I recently wrote a command-line utility lemmyverse to find communities indexed by Lemmy Explorer. A quick count shows almost 14%(!) of all communities indexed by lemmyverse are junk communities created by a single user @LMAO (reported here):
% lemmyverse . | wc -l
30376
% lemmyverse enoweiooe | wc -l
4206
Here’s a python script, using no external dependencies, which uses Lemmy’s HTTP API to delete all communities that @LMAO moderates:
#!/usr/bin/env python
import json
import urllib.parse
import urllib.request
baseurl = "https://lemmy.world"
username = "admin"
password = "password"
def login(user, passwd):
url = baseurl+"/api/v3/user/login"
body = urllib.parse.urlencode({
"username_or_email": user,
"password": passwd,
})
resp = urllib.request.urlopen(url, body.encode())
j = json.load(resp)
return j["jwt"]
def get_user(name):
query = urllib.parse.urlencode({"username": name})

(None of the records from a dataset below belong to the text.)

(* ===== verification/EllProof.v ===== *)
(** * Linked lists: every operation is one on sequences

    {!inv} says that a store represents a {!world} of {!ListLib}. *)

From stdpp Require Import base numbers list option gmap fin_maps fin_map_dom.
From Stdlib Require Import ZArith Lia Bool.
From S2P Require Import Prelude ListLib EllLib.

(** ** Segments *)

(** The first and the last node, if there is one. *)
Definition hd (xs : list nat) (n : option nat) : option nat := match xs with x :: _ => Some x | [] => n end.
Fixpoint lst (p : option nat) (xs : list nat) : option nat := match xs with [] => p | x :: xs => lst (Some x) xs end.

(** The nodes [xs], between [p] and [n]. *)
Fixpoint seg (m : gmap nat ELLNODE) (p : option nat) (xs : list nat) (n : option nat) : Prop :=
  match xs with
  | [] => True
  | x :: xs => m !! x = Some (mkNode (hd xs n) p) /\ seg m (Some x) xs n
  end.

Definition header (xs : list nat) : ELLLIST := mkList (hd xs None) (lst None xs) (zlen xs).

Lemma hd_app xs ys n : hd (xs ++ ys) n = hd xs (hd ys n).
Proof. by destruct xs. Qed.

Lemma hd_head xs : hd xs None = head xs.
Proof. by destruct xs. Qed.

Lemma lst_app p xs ys : lst p (xs ++ ys) = lst (lst p xs) ys.
Proof. revert p. induction xs as [|x xs IH]; intros p; simpl; [done|apply IH]. Qed.

Lemma hd_in xs x : hd xs None = Some x -> x ∈ xs.
Proof. destruct xs as [|y xs]; [done|]. intros [= ->]. by left. Qed.

Lemma lst_in xs x : lst None xs = Some x -> x ∈ xs.
Proof.
  destruct xs as [|y xs] using rev_ind; [done|]. rewrite lst_app. intros [= ->]. set_solver.
Qed.

Lemma lst_none xs : lst None xs = None -> xs = [].
Proof. destruct xs as [|y xs] using rev_ind; [done|]. by rewrite lst_app. Qed.

Lemma hd_none xs : hd xs None = None -> xs = [].
Proof. by destruct xs. Qed.

Lemma seg_app m p xs ys n : seg m p (xs ++ ys) n <-> seg m p xs (hd ys n) /\ seg m (lst p xs) ys n.
Proof.
  revert p. induction xs as [|x xs IH]; intros p; simpl; [naive_solver|]. rewrite IH, hd_app. tauto.
Qed.

Lemma seg_frame m m' p xs n : (forall x, x ∈ xs -> m' !! x = m !! x) -> seg m p xs n -> seg m' p xs n.
Proof.
  revert p. induction xs as [|x xs IH]; intros p F; simpl; [done|]. intros [L S]. split.
  - rewrite F; [done|set_solver].
  - apply IH; [set_solver|done].
Qed.

Lemma seg_lookup m p xs n x : seg m p xs n -> x ∈ xs -> is_Some (m !! x).
Proof.
  revert p. induction xs as [|y xs IH]; intros p; simpl; [set_solver|]. intros [L S] [->|E]%elem_of_cons; eauto.
Qed.

Lemma seg_node m p a x b n : seg m p (a ++ x :: b) n -> m !! x = Some (mkNode (hd b n) (lst p a)).
Proof. rewrite seg_app. simpl. tauto. Qed.

(** ** Changes of a link *)

Definition upd_next (m : gmap nat ELLNODE) (o q : option nat) : gmap nat ELLNODE :=
  match o with Some x => alter (fun n => mkNode q (previous n)) x m | None => m end.
Definition upd_prev (m : gmap nat ELLNODE) (o q : option nat) : gmap nat ELLNODE :=
  match o with Some x => alter (fun n => mkNode (next n) q) x m | None => m end.

Lemma upd_next_ne m o q y : o <> Some y -> upd_next m o q !! y = m !! y.
Proof. destruct o; simpl; [|done]. intros N. apply lookup_alter_ne. congruence. Qed.
Lemma upd_prev_ne m o q y : o <> Some y -> upd_prev m o q !! y = m !! y.
Proof. destruct o; simpl; [|done]. intros N. apply lookup_alter_ne. congruence. Qed.

Lemma dom_upd_next m o q : dom (upd_next m o q) = dom m.
Proof. destruct o; simpl; [apply dom_alter_L|done]. Qed.
Lemma dom_upd_prev m o q : dom (upd_prev m o q) = dom m.
Proof. destruct o; simpl; [apply dom_alter_L|done]. Qed.

Lemma seg_upd_next m p xs n o q : (forall x, o = Some x -> x ∉ xs) -> seg m p xs n -> seg (upd_next m o q) p xs n.
Proof. intros D. apply seg_frame. intros x E. apply upd_next_ne. intros ->. by apply (D x). Qed.
Lemma seg_upd_prev m p xs n o q : (forall x, o = Some x -> x ∉ xs) -> seg m p xs n -> seg (upd_prev m o q) p xs n.
Proof. intros D. apply seg_frame. intros x E. apply upd_prev_ne. intros ->. by apply (D x). Qed.

(** The end and the beginning of a segment are linked to something else. *)
Lemma seg_relink_last m p xs n q : NoDup xs -> seg m p xs n -> seg (upd_next m (lst None xs) q) p xs q.
Proof.
  destruct xs as [|x xs _] using rev_ind; [done|]. rewrite lst_app. simpl. intros (_ & D & _)%NoDup_app.
  rewrite !seg_app. simpl. intros [S [L _]]. split_and!; [|by rewrite lookup_alter, decide_True, L|done].
  apply (seg_upd_next m _ _ _ (Some x)); [|done]. intros y [= <-] E. apply (D x E). set_solver.
Qed.

Lemma seg_relink_first m p xs n q : NoDup xs -> seg m p xs n -> seg (upd_prev m (hd xs None) q) q xs n.
Proof.
  destruct xs as [|x xs]; [done|]. simpl. intros [D _]%NoDup_cons [L S]. split; [by rewrite lookup_alter, decide_True, L|].
  apply (seg_upd_prev m _ _ _ (Some x)); [|done]. by intros y [= <-].
Qed.

Lemma set_next_ok st o q :
  (forall x, o = Some x -> is_Some (nodes st !! x)) -> o <> None ->
  set_next st o q = inr (mkEll (upd_next (nodes st) o q) (lists st)).
Proof.
  destruct o as [x|]; [|done]. intros H _. destruct (H x eq_refl) as [n E]. unfold set_next. simpl. rewrite E. simpl.
  do 2 f_equal. apply map_eq. intros y. rewrite lookup_alter. destruct (decide (x = y)) as [<-|N].
  - by rewrite lookup_insert_eq, E.
  - by rewrite lookup_insert_ne.
Qed.

Lemma set_previous_ok st o q :
  (forall x, o = Some x -> is_Some (nodes st !! x)) -> o <> None ->
  set_previous st o q = inr (mkEll (upd_prev (nodes st) o q) (lists st)).
Proof.
  destruct o as [x|]; [|done]. intros H _. destruct (H x eq_refl) as [n E]. unfold set_previous. simpl. rewrite E. simpl.
  do 2 f_equal. apply map_eq. intros y. rewrite lookup_alter. destruct (decide (x = y)) as [<-|N].
  - by rewrite lookup_insert_eq, E.
  - by rewrite lookup_insert_ne.
Qed.

(** ** The invariant *)

Record inv (st : ell_state) (w : world) : Prop := mkInv {
  inv_lists : lists st = header <$> contents w;
  inv_seg : forall l xs, contents w !! l = Some xs -> seg (nodes st) None xs None /\ NoDup xs;
  inv_disj : forall l l' xs xs' x, contents w !! l = Some xs -> contents w !! l' = Some xs' -> x ∈ xs -> x ∈ xs' -> l = l';
  inv_alloc : alloc w = dom (nodes st);
  inv_size : Z.of_nat (size (nodes st)) < 2 ^ 31 - 1 }.

Lemma inv_list st w l xs : inv st w -> contents w !! l = Some xs -> lists st !! l = Some (header xs).
Proof. intros I E. by rewrite (inv_lists _ _ I), lookup_fmap, E. Qed.

Lemma inv_node st w l xs x : inv st w -> contents w !! l = Some xs -> x ∈ xs -> is_Some (nodes st !! x).
Proof. intros I E H. by eapply seg_lookup; [apply (inv_seg _ _ I l)|]. Qed.

Lemma inv_free st w x : inv st w -> is_free w x -> is_Some (nodes st !! x).
Proof. intros I [H _]. rewrite (inv_alloc _ _ I) in H. by apply elem_of_dom in H. Qed.

Lemma nodup_size xs (m : gmap nat ELLNODE) : NoDup xs -> (forall x, x ∈ xs -> is_Some (m !! x)) -> (length xs <= size m)%nat.
Proof.
  intros N H. rewrite <- size_dom. rewrite <- (size_list_to_set (C := gset nat) xs N). apply subseteq_size.
  intros x Hx. apply elem_of_dom, H. set_solver.
Qed.

Lemma inv_length st w l xs : inv st w -> contents w !! l = Some xs -> zlen xs < 2 ^ 31.
Proof.
  intros I E. pose proof (inv_size _ _ I). destruct (inv_seg _ _ I l xs E) as [S N].
  pose proof (nodup_size xs (nodes st) N (fun x => seg_lookup _ _ _ _ x S)). lia.
Qed.

Lemma int32_id z : 0 <= z < 2 ^ 31 -> int32 z = z.
Proof. intros H. apply wrap_s_id; [lia|]. unfold fits_s. lia. Qed.

(** Two lists have different nodes, and not too many. *)
Lemma inv_app st w d a ys xs :
  inv st w -> d <> a -> contents w !! d = Some ys -> contents w !! a = Some xs ->
  NoDup (ys ++ xs) /\ zlen (ys ++ xs) < 2 ^ 31.
Proof.
  intros I Ne Ed Ea. assert (N : NoDup (ys ++ xs)).
  { apply NoDup_app. split_and!; [by apply (inv_seg _ _ I d)| |by apply (inv_seg _ _ I a)].
    intros y Y Y'. apply Ne. by apply (inv_disj _ _ I d a ys xs y). }
  split; [done|]. pose proof (inv_size _ _ I).
  assert (length (ys ++ xs) <= size (nodes st))%nat; [|lia].
  apply nodup_size; [done|]. intros z [Hz|Hz]%elem_of_app;
    [apply (inv_node _ _ _ _ _ I Ed Hz)|apply (inv_node _ _ _ _ _ I Ea Hz)].
Qed.

(** A change of the lists [T], all others being kept. *)
Lemma inv_change (T : nat -> Prop) st w st' w' :
  (forall l, T l \/ ~ T l) -> inv st w -> lists st' = header <$> contents w' -> alloc w' = dom (nodes st') ->
  Z.of_nat (size (nodes st')) < 2 ^ 31 - 1 ->
  (forall l xs, T l -> contents w' !! l = Some xs -> seg (nodes st') None xs None /\ NoDup xs) ->
  (forall l xs, ~ T l -> contents w' !! l = Some xs ->
     contents w !! l = Some xs /\ forall x, x ∈ xs -> nodes st' !! x = nodes st !! x) ->
  (forall l l' xs xs' x, T l -> contents w' !! l = Some xs -> contents w' !! l' = Some xs' -> x ∈ xs -> x ∈ xs' -> l = l') ->
  inv st' w'.
Proof.
  intros Dec I L A S Hin Hout Hd. constructor; try done.
  - intros l xs E. destruct (Dec l) as [Tl|Tl]; [by apply (Hin l)|]. destruct (Hout l xs Tl E) as [E' F].
    destruct (inv_seg _ _ I l xs E') as [Sg N]. split; [|done]. by apply (seg_frame (nodes st)).
  - intros l l' xs xs' x E E' X X'. destruct (Dec l) as [Tl|Tl]; [by apply (Hd l l' xs xs' x)|].
    destruct (Dec l') as [Tl'|Tl']; [by symmetry; apply (Hd l' l xs' xs x)|].
    apply (inv_disj _ _ I l l' xs xs' x); by (eapply Hout || done).
Qed.

(** One list changes, to nodes that were in it or in no list. *)
Lemma inv_one st w l xs xs' m' :
  inv st w -> contents w !! l = Some xs -> NoDup xs' -> (forall x, x ∈ xs' -> x ∈ xs \/ is_free w x) ->
  dom m' = dom (nodes st) -> (forall y, y ∉ xs -> y ∉ xs' -> m' !! y = nodes st !! y) -> seg m' None xs' None ->
  inv (mkEll m' (<[l := header xs']> (lists st))) (put w l xs').
Proof.
  intros I E N Sub D F Sg.
  assert (Out : forall l' ys y, l' <> l -> contents w !! l' = Some ys -> y ∈ ys -> y ∉ xs /\ y ∉ xs').
  { intros l' ys y Ne E' Y. assert (y ∉ xs) by (intros Y'; apply Ne; by apply (inv_disj _ _ I l' l ys xs y)).
    split; [done|]. intros [?|Fr]%Sub; [done|]. by apply (free_not_in _ _ _ _ Fr E'). }
  apply (inv_change (fun l' => l' = l) st w); simpl.
  - intros l'. destruct (decide (l' = l)); auto.
  - done.
  - by rewrite (inv_lists _ _ I), fmap_insert.
  - by rewrite D, (inv_alloc _ _ I).
  - rewrite <- size_dom, D, size_dom. apply (inv_size _ _ I).
  - intros l' ys ->. rewrite lookup_insert_eq. by intros [= <-].
  - intros l' ys Ne. rewrite lookup_insert_ne by done. intros E'. split; [done|]. intros y Y.
    destruct (Out l' ys y Ne E' Y). by apply F.
  - intros l1 l2 ys zs y ->. rewrite lookup_insert_eq. intros [= <-] E2 Y Z.
    destruct (decide (l2 = l)) as [->|Ne]; [done|]. rewrite lookup_insert_ne in E2 by done.
    by destruct (Out l2 zs y Ne E2 Z).
Qed.
(* ===== verification/GpHash.v ===== *)
(** * The general purpose hash table ([modules/libcom/src/gpHash/gpHashLib.c])

    A table of linked lists that maps a name and an identifier to an entry; [dbStaticLib], [iocsh] and
    the access security keep their names in one.  It is a client of the interface {!ListLib}: nothing is
    known of the lists but its laws. *)

From stdpp Require Import base numbers list option gmap fin_maps fin_map_dom.
From Stdlib Require Import ZArith Lia Bool.
From S2P Require Import Prelude CStdlib EpicsString EllLib EllRefine ListLib.

(** ** Data *)

(** What [gphAdd] fills in; [userPvt] belongs to the callers. *)
Record GPHENTRY := mkEntry { name : list Z; pvtid : Z }.

Definition MIN_SIZE : Z := 256.
Definition DEFAULT_SIZE : Z := 512.
Definition MAX_SIZE : Z := 65536.

Section gphash.
Context {E Store : Type} `{ListLib E Store}.

(** [calloc t X] is the address the allocator returns at its [t]-th call when those of [X] are in use, if it
    has memory. *)
Context (calloc : nat -> gset nat -> option nat).

(** [entries] are the nodes as [GPHENTRY], [links] the same nodes as [ELLNODE] and the lists. *)
Record gphPvt := mkGph { size : Z; mask : Z; paplist : list (option nat); entries : gmap nat GPHENTRY; links : Store }.

Inductive gph_fault :=
| gph_list (e : E)       (** in the list library *)
| gph_index              (** outside of [paplist] *)
| gph_memory             (** outside of a string *)
| gph_wild (x : nat)     (** not an entry *)
| gph_fuel.

Notation gph A := (gph_fault + A)%type.

Definition lift {A} (m : E + A) : gph A := match m with inl e => inl (gph_list e) | inr a => inr a end.

(** ** Operations *)

Definition gphInitPvt (sz : Z) : gphPvt :=
  let sz := if negb (Z.land sz (sz - 1) =? 0) then DEFAULT_SIZE else sz in
  let sz := if sz <? MIN_SIZE then MIN_SIZE else sz in
  let sz := if MAX_SIZE <? sz then MAX_SIZE else sz in
  mkGph sz (sz - 1) (replicate (Z.to_nat sz) None) ∅ empty_store.

(** [hash = epicsMemHash((char * )&pvtid, sizeof(void * ), 0)], as an [int]. *)
Definition id_hash (id : Z) : gph Z :=
  match epicsMemHash (le_bytes 8 id) 8 0 with Some h => inr (wrap_s 32 h) | None => inl gph_memory end.

Definition hash_name (st : gphPvt) (nm : list Z) (id : Z) : gph nat :=
  let* hash := id_hash id in
  inr (Z.to_nat (Z.land (epicsStrHash nm (wrap_u 32 hash)) (mask st))).

Definition hash_parse (st : gphPvt) (nm : list Z) (len : nat) (id : Z) : gph nat :=
  let* hash := id_hash id in
  match epicsMemHash nm len (wrap_u 32 hash) with
  | Some h => inr (Z.to_nat (Z.land h (mask st)))
  | None => inl gph_memory
  end.

Definition slot_at (st : gphPvt) (hash : nat) : gph (option nat) :=
  match paplist st !! hash with Some p => inr p | None => inl gph_index end.

Definition entry_at (st : gphPvt) (x : nat) : gph GPHENTRY :=
  match entries st !! x with Some e => inr e | None => inl (gph_wild x) end.
(** The loop over a buffer; a string is cut to one byte less than an element. *)
Lemma buf_loop_ok (b : bool) k : 0 < n -> forall o pre old rest,
  0 <= o -> (k <> O -> o + (Z.of_nat k - 1) * inc < zlen es) -> zlen old = Z.of_nat k * n ->
  buf_loop k (pre ++ old ++ rest) (zlen pre) (concat es) n (if b then n - 1 else n) b o inc =
  inr (pre ++ concat (map (terminated b n) (picks k o)) ++ rest).
Proof.
  intros N. induction k as [|k IH]; intros o pre old rest O B L; cbn [buf_loop picks map concat].
  - by apply zlen_nil_inv in L as ->.
  - assert (Ol : 0 <= o < zlen es) by (specialize (B ltac:(done)); nia). rewrite Z.mod_small by done.
    pose proof (lookup_total_ring o Ol) as Ee. set (e := es !!! Z.to_nat o) in *.
    pose proof (proj1 (Forall_lookup _ _) Sz _ _ Ee) as Le. simpl in Le. set (d := if b then n - 1 else n).
    assert (D : 0 <= d <= n) by (subst d; destruct b; lia).
    rewrite <- (take_drop (Z.to_nat d) old), <- app_assoc.
    rewrite (memcpy_ok _ _ _ _ _ _ (take (Z.to_nat d) e)).
    2: { pose proof (rd_element n d es _ e Sz Ee D) as R. by rewrite Z2Nat.id in R by lia. }
    2: { rewrite !length_take. lia. }
    cbn [ebind].
    assert (exists old', (if b then put_nul (pre ++ take (Z.to_nat d) e ++ drop (Z.to_nat d) old ++ rest) (zlen pre + d)
      else inr (pre ++ take (Z.to_nat d) e ++ drop (Z.to_nat d) old ++ rest)) = inr ((pre ++ terminated b n e) ++ old' ++ rest) /\
      zlen old' = Z.of_nat k * n) as (old' & -> & L').
    { subst d. destruct b.
      - destruct (drop (Z.to_nat (n - 1)) old) as [|c old'] eqn:Ed.
        { assert (length (drop (Z.to_nat (n - 1)) old) = 0)%nat as E0 by (by rewrite Ed). rewrite length_drop in E0. nia. }
        exists old'. assert (length (drop (Z.to_nat (n - 1)) old) = S (length old'))%nat as E1 by (by rewrite Ed).
        rewrite length_drop in E1. split; [|nia]. unfold put_nul, terminated. rewrite app_assoc. cbn [app].
        change (c :: old' ++ rest) with ([c] ++ old' ++ rest). rewrite (wr_app _ [c] _ [0]); [|rewrite length_app, length_take; lia|done].
        rewrite <- !app_assoc. replace (Z.to_nat n - 1)%nat with (Z.to_nat (n - 1)) by lia. done.
      - exists (drop (Z.to_nat n) old). split; [by rewrite <- app_assoc|]. rewrite length_drop. lia. }
    cbn [ebind]. replace (zlen pre + n) with (zlen (pre ++ terminated b n e)).
    2: { rewrite length_app, Nat2Z.inj_add, terminated_length; lia. }
    rewrite IH; [by rewrite <- !app_assoc|lia|intros; specialize (B ltac:(done)); nia|done].
Qed.
End loops.
Lemma sync_filter_step my prev act l :
  ctx l = context_event -> (Sync.no_shift (Sync.mode my) = false -> remembers my prev) ->
  let '(out, _, my') := Sync.filter my act l in
  out = sync_spec (Sync.mode my) prev (act, l) /\ Sync.mode my' = Sync.mode my /\
  (Sync.no_shift (Sync.mode my') = false -> remembers my' (Some (act, l))).
Proof.
  intros C R. unfold Sync.filter. rewrite C. destruct my as [m lf ls]. unfold remembers in R. cbn [Sync.mode Sync.laststate Sync.lastfl] in R.
  destruct m; cbn [Sync.no_shift] in R; unfold Sync.choose, sync_spec, rising, falling, remembers; cbn [Sync.mode Sync.laststate Sync.lastfl Sync.no_shift fst snd];
    try (destruct (R eq_refl) as [-> Q]; rewrite ?Q); destruct act, prev as [[[] k]|]; done.
Qed.

Lemma sync_stream_spec updates : forall my prev,
  Forall (fun u => ctx (snd u) = context_event) updates ->
  (Sync.no_shift (Sync.mode my) = false -> remembers my prev) ->
  sync_stream my updates = map (fun '(p, u) => sync_spec (Sync.mode my) p u) (zip (prev :: map Some updates) updates).
Proof.
  induction updates as [|[act l] updates IH]; intros my prev F R; [done|]. apply Forall_cons_1 in F as [C F].
  pose proof (sync_filter_step my prev act l C R) as S. cbn [sync_stream map zip_with zip].
  destruct (Sync.filter my act l) as [[out d] my']. destruct S as (-> & M & R'). f_equal.
  rewrite (IH my' (Some (act, l)) F R'), M. done.
Qed.

(** (C34) What a subscriber of a channel with a synchronise filter sees, for every sequence of updates and states: with [before] the
    update before the one at which the state is found to have become true, with [first] that update itself; with [last] the update before
    the one at which the state is found to have become false, with [after] that update itself; with
    [while] and [unless] every update at which the state is true (false); the state counts as false before the first
    update.  Reads pass unchanged and leave no trace.  This is what the code does; for [first] the documentation
    ([filters.dbd.pod], line 215) says that the update is the one after the state has changed from true to false. *)
Theorem sync_passes m updates :
  Forall (fun u => ctx (snd u) = context_event) updates ->
  sync_stream (Sync.mkMy m None false) updates = map (fun '(p, u) => sync_spec m p u) (with_previous updates) /\
  forall my act l, ctx l = context_read -> Sync.filter my act l = (Some l, [], my).
Proof.
  intros F. split.
  - apply (sync_stream_spec updates (Sync.mkMy m None false) None F). by destruct m.
  - intros my act l C. unfold Sync.filter. by rewrite C.
Qed.

Definition ev (i : nat) : event_log := mkEvent i context_event None.

Lemma sync_passes_witness :
  sync_stream (Sync.mkMy Sync.syncModeBefore None false) [(false, ev 0); (false, ev 1); (true, ev 2); (true, ev 3); (false, ev 4)] =
    [None; None; Some (ev 1); None; None] /\
  sync_stream (Sync.mkMy Sync.syncModeAfter None false) [(false, ev 0); (true, ev 1); (true, ev 2); (false, ev 3); (false, ev 4)] =
    [None; None; None; Some (ev 3); None].
Proof.
  split.
  - apply (sync_passes Sync.syncModeBefore [(false, ev 0); (false, ev 1); (true, ev 2); (true, ev 3); (false, ev 4)]). repeat constructor.
  - apply (sync_passes Sync.syncModeAfter [(false, ev 0); (true, ev 1); (true, ev 2); (false, ev 3); (false, ev 4)]). repeat constructor.
Defined.

(** ** The stream of the deadband filter *)

Fixpoint dbnd_stream (my : Dbnd.myStruct) (logs : list event_log) : list event_log :=
  match logs with
  | [] => []
  | l :: logs => let '(out, _, my) := Dbnd.filter my l in option_list out ++ dbnd_stream my logs
  end.

(** The values of the scalars among the logs. *)
Definition values (logs : list event_log) : list float := omap scalar logs.
Definition others (logs : list event_log) : list event_log := List.filter (fun l => match scalar l with None => true | _ => false end) logs.

Lemma send_mask old v d m : snd (recGblCheckDeadband old v d 0 m) = if (d <? delta old v)%float then m else 0.
Proof. unfold recGblCheckDeadband. by destruct (d <? delta old v)%float. Qed.

Lemma values_cons l logs : values (l :: logs) = option_list (scalar l) ++ values logs.
Proof. unfold values. simpl. by destruct (scalar l). Qed.

Lemma others_cons l logs : others (l :: logs) = match scalar l with None => [l] | Some _ => [] end ++ others logs.
Proof. unfold others. simpl. by destruct (scalar l). Qed.

Lemma dbnd_stream_spec logs : forall d last,
  let my := Dbnd.mkMy 0 d d last in
  dbnd_stream my logs `sublist_of` logs /\ values (dbnd_stream my logs) = monitored d last (values logs) /\
  others (dbnd_stream my logs) = others logs.
Proof.
  induction logs as [|l logs IH]; intros d last my; [done|]. cbn [dbnd_stream]. unfold Dbnd.filter. subst my.
  cbn [Dbnd.last Dbnd.hyst Dbnd.mode Dbnd.cval]. change (0 =? 1) with false. rewrite values_cons, others_cons.
  destruct (scalar l) as [v|] eqn:V; cbn [option_list option_rect app].
  - rewrite monitored_cons. unfold recGblCheckDeadband. destruct (d <? delta last v)%float; rewrite andb_false_r.
    + change (Z.lor 0 1 =? 0) with false. cbn [option_list option_rect app].
      destruct (IH d v) as (S & E & O). split; [by apply sublist_skip|]. by rewrite values_cons, others_cons, V, E, O.
    + destruct (IH d last) as (S & E & O). split; [by apply sublist_cons|]. done.
  - destruct (IH d last) as (S & E & O). split; [by apply sublist_skip|]. by rewrite values_cons, others_cons, V, E, O.
Qed.

Lemma values_app a b : values (a ++ b) = values a ++ values b.
Proof. apply omap_app. Qed.

(** (C35) With an absolute deadband [d] (finite, at least 0) the deadband filter passes a subsequence of the updates, all those that are not
    scalars among them, and after every scalar update the subscriber's last value is the same or within the deadband (NaN, infinities
    and overflow included); the first number is passed. *)
Theorem dbnd_absolute d logs l v :
  finite d = true -> (0 <=? d)%float = true -> scalar l = Some v ->
  let my := Dbnd.parse_ok (Dbnd.mkMy 0 d 0 0) in
  let sent := dbnd_stream my (logs ++ [l]) in
  sent `sublist_of` logs ++ [l] /\ others sent = others (logs ++ [l]) /\
  tracks d (List.last (values sent) nan) v /\
  (logs = [] -> isnan v = false -> sent = [l]).
Proof.
  intros F P V my sent. destruct (dbnd_stream_spec (logs ++ [l]) d nan) as (S & E & O).
  change (Dbnd.mkMy 0 d d nan) with my in *. fold sent in S, E, O. split; [done|]. split; [done|].
  assert (Ev : values (logs ++ [l]) = values logs ++ [v]) by (rewrite values_app, values_cons, V; done).
  split.
  - rewrite E, Ev, monitored_snoc. destruct (d <? delta _ v)%float eqn:L.
    + rewrite List.last_last. by left.
    + rewrite app_nil_r. by apply deadband_iff.
  - intros -> N. subst sent. cbn [app dbnd_stream]. unfold Dbnd.filter. rewrite V. unfold recGblCheckDeadband.
    cbn [my Dbnd.parse_ok Dbnd.last Dbnd.hyst Dbnd.cval Dbnd.mode].
    destruct (d <? delta nan v)%float eqn:L; [done|]. apply deadband_iff in L; [|done|done].
    destruct L as [<-|(Fn & _)]; done.
Qed.

Definition scalar_log (i : nat) (v : float) : event_log := mkEvent i context_event (Some v).

Lemma dbnd_absolute_witness :
  let logs := [scalar_log 0 1; scalar_log 1 2; mkEvent 2 context_event None; scalar_log 3 3] in
  let sent := dbnd_stream (Dbnd.parse_ok (Dbnd.mkMy 0 1.5 0 0)) (logs ++ [scalar_log 4 4]) in
  map log_id sent = [0; 2; 3]%nat /\ tracks 1.5 (List.last (values sent) nan) 4.
Proof.
  intros logs sent. split; [vm_compute; reflexivity|].
  exact (proj1 (proj2 (proj2 (dbnd_absolute 1.5 logs (scalar_log 4 4) 4 eq_refl eq_refl eq_refl)))).
Defined.

(** A relative deadband of 10 percent: of a value that does not change nothing is passed while it is positive, everything while it is
    negative, for the deadband is negative too. *)
Example dbnd_relative_negative :
  map log_id (dbnd_stream (Dbnd.parse_ok (Dbnd.mkMy 1 10 0 0)) (map (fun i => scalar_log i 100) (seq 0 4))) = [0]%nat /\
  map log_id (dbnd_stream (Dbnd.parse_ok (Dbnd.mkMy 1 10 0 0)) (map (fun i => scalar_log i (-100)) (seq 0 4))) = [0; 1; 2; 3]%nat.
Proof. vm_compute. split; reflexivity. Qed.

resp = urllib.request.urlopen(baseurl+"/api/v3/user?"+query)
return json.load(resp)
def delete_community(token, id):
url = baseurl+"/api/v3/community/delete"
params = {
"auth": token,
"community_id": id,
}
body = urllib.parse.urlencode(params)
urllib.request.urlopen(url, body.encode())
token = login(username, password)
user = get_user("LMAO")
for community in user["moderates"]:
id = community["community"]["id"]
try:
delete_community(token, id)
except Exception as err:
print("delete community id %d: %s" % (id, err))
Change username and password on lines 8 and 9 to suit.
Hope that helps! :) Thanks for the work you all put in to running this popular instance.
So we’re going to need a captcha on community creation now? It’s not the worst idea.
Some per-session rate-limiting by a HTTP reverse proxy could go a long way. Should any user be able to create a community via the API more than, say, once every 10 seconds? I’m not familiar with the rate limiting already built in to the Lemmy server, though.